Collected data
(* ===== verification/BTreeInsert.v ===== *)
(** * Insertion into the B+tree

    The tree after [insert_in_with_batch]: its pages, the map it stands for and the links
    between its leaves. *)

From S2P Require Import Prelude SlotBitmap Page FreeList Storage PageIo ByteOrder BTreeNode BTree BTreeRep BTreeSplit BTreeStep.

Definition sep_ok (sep : bytes) : Prop := zlen sep <= MAX_KEY_LEN /\ bytes_ok sep.

(** What [child_is_safe_for_insert] tests. *)
Definition safe_page (ff : Z) (p : Page) : bool :=
  if is_leaf_page p then lf_num_keys (cast_leaf p) <? fill_threshold ORDER_LEAF ff
  else in_num_keys (cast_internal p) <? ORDER_INTERNAL.

(** The leaves are linked as before, or one of them was split. *)
Definition relinked (h : nat) (ls ls' : list leafd) : Prop :=
  link <$> ls' = link <$> ls \/
  length ls' = S (length ls) /\
  match h with
  | O => exists pid nx es l r es1 es2, ls = [mkLd pid nx es] /\ ls' = [mkLd l r es1; mkLd r nx es2]
  | S O => forall z, chain ls z -> chain ls' z
  | S (S _) => True
  end.

Definition ins_post (ff : Z) (v v' : Z -> option Page) (h : nat) (lo hi : option bytes) (pid : Z) (fp : list Z)
    (ls : list leafd) (key : bytes) (rid : RecordId) (r : InsertResult) : Prop :=
  exists fp' ls', moved v v' fp fp' /\ ents ls' ≡ₚ (key, rid) :: ents ls /\ relinked h ls ls' /\
    match r with
    | InsOk q => q = pid /\ rep v' h lo hi pid fp' ls'
    | InsSplit l r sep leaf => leaf = (h =? 0)%nat /\ sep_ok sep /\ forest (rep v' h) lo hi [l; r] [sep] fp' ls' /\
        forall p, v pid = Some p -> safe_page ff p = false
    end.

Lemma fill_threshold_pos o ff : 1 <= fill_threshold o ff.
Proof. unfold fill_threshold. case_tests; lia. Qed.

Lemma fill_threshold_le o ff : 1 <= o -> ff <= 100 -> fill_threshold o ff <= o.
Proof.
  intros Ho Hf. unfold fill_threshold. case_tests; [lia|]. apply Z.lt_succ_r, Z.div_lt_upper_bound; [lia|]. nia.
Qed.
(* ===== verification/BTreeChain.v ===== *)
(** * Where the chain of leaves breaks

    A concrete tree with two levels of internal nodes, in which an insertion splits the
    leftmost leaf of a parent that has a left neighbour. *)

From S2P Require Import Prelude SlotBitmap Page FreeList Storage PageIo ByteOrder BTreeNode BTree.

(** The checksum plays no role here. *)
#[local] Instance crc32c_zero : Crc32c := fun _ => 0.

Definition leaf_of (next : Z) (keys : list Z) : option LeafNodePage :=
  foldl (fun n k => let! n := n in leaf_insert_at n (lf_num_keys n) [k] (mkRid k 0))
    (Some (set_next_leaf (leaf_set_is_leaf leaf_zeroed) next)) keys.

Definition internal_of (first : Z) (rest : list (Z * Z)) : option InternalNodePage :=
  foldl (fun n e => let! n := n in internal_insert_at n (in_num_keys n) [e.1] e.2) (set_child_at internal_zeroed 0 first) rest.

Definition put_leaf_at_page (pid next : Z) (keys : list Z) : M MemoryStorage unit :=
  do! n := io_pure (leaf_of next keys) in write_new_leaf pid n.
Definition put_internal_at_page (pid first : Z) (rest : list (Z * Z)) : M MemoryStorage unit :=
  do! n := io_pure (internal_of first rest) in write_new_internal pid n.

(** Leaves with the keys 1, 2; 11; 20 to 41; 51.  The third one is full for a fill factor
    of 10 percent. *)
Definition sample_build : M MemoryStorage Z :=
  do! l1 := io_alloc PtIndex in
  do! l2 := io_alloc PtIndex in
  do! l3 := io_alloc PtIndex in
  do! l4 := io_alloc PtIndex in
  do! a := io_alloc PtIndex in
  do! b := io_alloc PtIndex in
  do! root := io_alloc PtIndex in
  do! _ := put_leaf_at_page l1 l2 [1; 2] in
  do! _ := put_leaf_at_page l2 l3 [11] in
  do! _ := put_leaf_at_page l3 l4 (seqZ 20 22) in
  do! _ := put_leaf_at_page l4 NULL_PAGE [51] in
  do! _ := put_internal_at_page a l1 [(11, l2)] in
  do! _ := put_internal_at_page b l3 [(51, l4)] in
  do! _ := put_internal_at_page root a [(20, b)] in
  io_ret root.

(** The bytes of the keys a full scan returns, one after the other. *)
Definition scan_keys (root : Z) : M MemoryStorage (list Z) :=
  do! es := range_in 3 100 root None None in io_ret (mjoin (snd <$> es)).

(** Runs an action that is expected to succeed. *)
Definition run_ok {A} (m : M MemoryStorage A) (x : Io MemoryStorage) : option (A * Io MemoryStorage) :=
  match m x with Some (Ok a, x') => Some (a, x') | _ => None end.

(** The tree, a scan of it, the insertion of the key 45, and what a scan and a lookup give
    afterwards. *)
Definition chain_demo : option (list Z * Result (list Z) * option RecordId) :=
  let! s := mem_new in
  let! '(root, x) := run_ok sample_build (mkIo None s) in
  let! '(before, _) := run_ok (scan_keys root) x in
  let! '(root', x') := run_ok (insert_in_with_batch 3 root [45] (mkRid 45 0) 10) x in
  let! '(after, _) := scan_keys root' x' in
  let! '(found, _) := run_ok (lookup_in 3 root' [45]) x' in
  Some (before, after, found).

(** An insertion can break the chain of leaves of a tree with two levels of internal
    nodes.  On a concrete tree a full scan returns every key in order; the insertion of a key
    that splits the first leaf below the root's second child succeeds and a lookup finds the
    new key, but the full scan of the result fails with [PageNotFound]: the last leaf below
    the root's first child still points at the page the split has freed. *)
Theorem split_breaks_leaf_chain :
  chain_demo = Some ([1; 2; 11] ++ seqZ 20 22 ++ [51], Err (PageNotFound 4), Some (mkRid 45 0)).
Proof. vm_compute. reflexivity. Qed.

## Task
Up to and including the line with "(** The leaves", output each line of the entries above exactly, starting from the first.

## Task output
(* ===== verification/BTreeInsert.v ===== *)
(** * Insertion into the B+tree

    The tree after [insert_in_with_batch]: its pages, the map it stands for and the links
    between its leaves. *)

From S2P Require Import Prelude SlotBitmap Page FreeList Storage PageIo ByteOrder BTreeNode BTree BTreeRep BTreeSplit BTreeStep.

Definition sep_ok (sep : bytes) : Prop := zlen sep <= MAX_KEY_LEN /\ bytes_ok sep.

(** What [child_is_safe_for_insert] tests. *)
Definition safe_page (ff : Z) (p : Page) : bool :=
  if is_leaf_page p then lf_num_keys (cast_leaf p) <? fill_threshold ORDER_LEAF ff
  else in_num_keys (cast_internal p) <? ORDER_INTERNAL.

(** The leaves are linked as before, or one of them was split. *)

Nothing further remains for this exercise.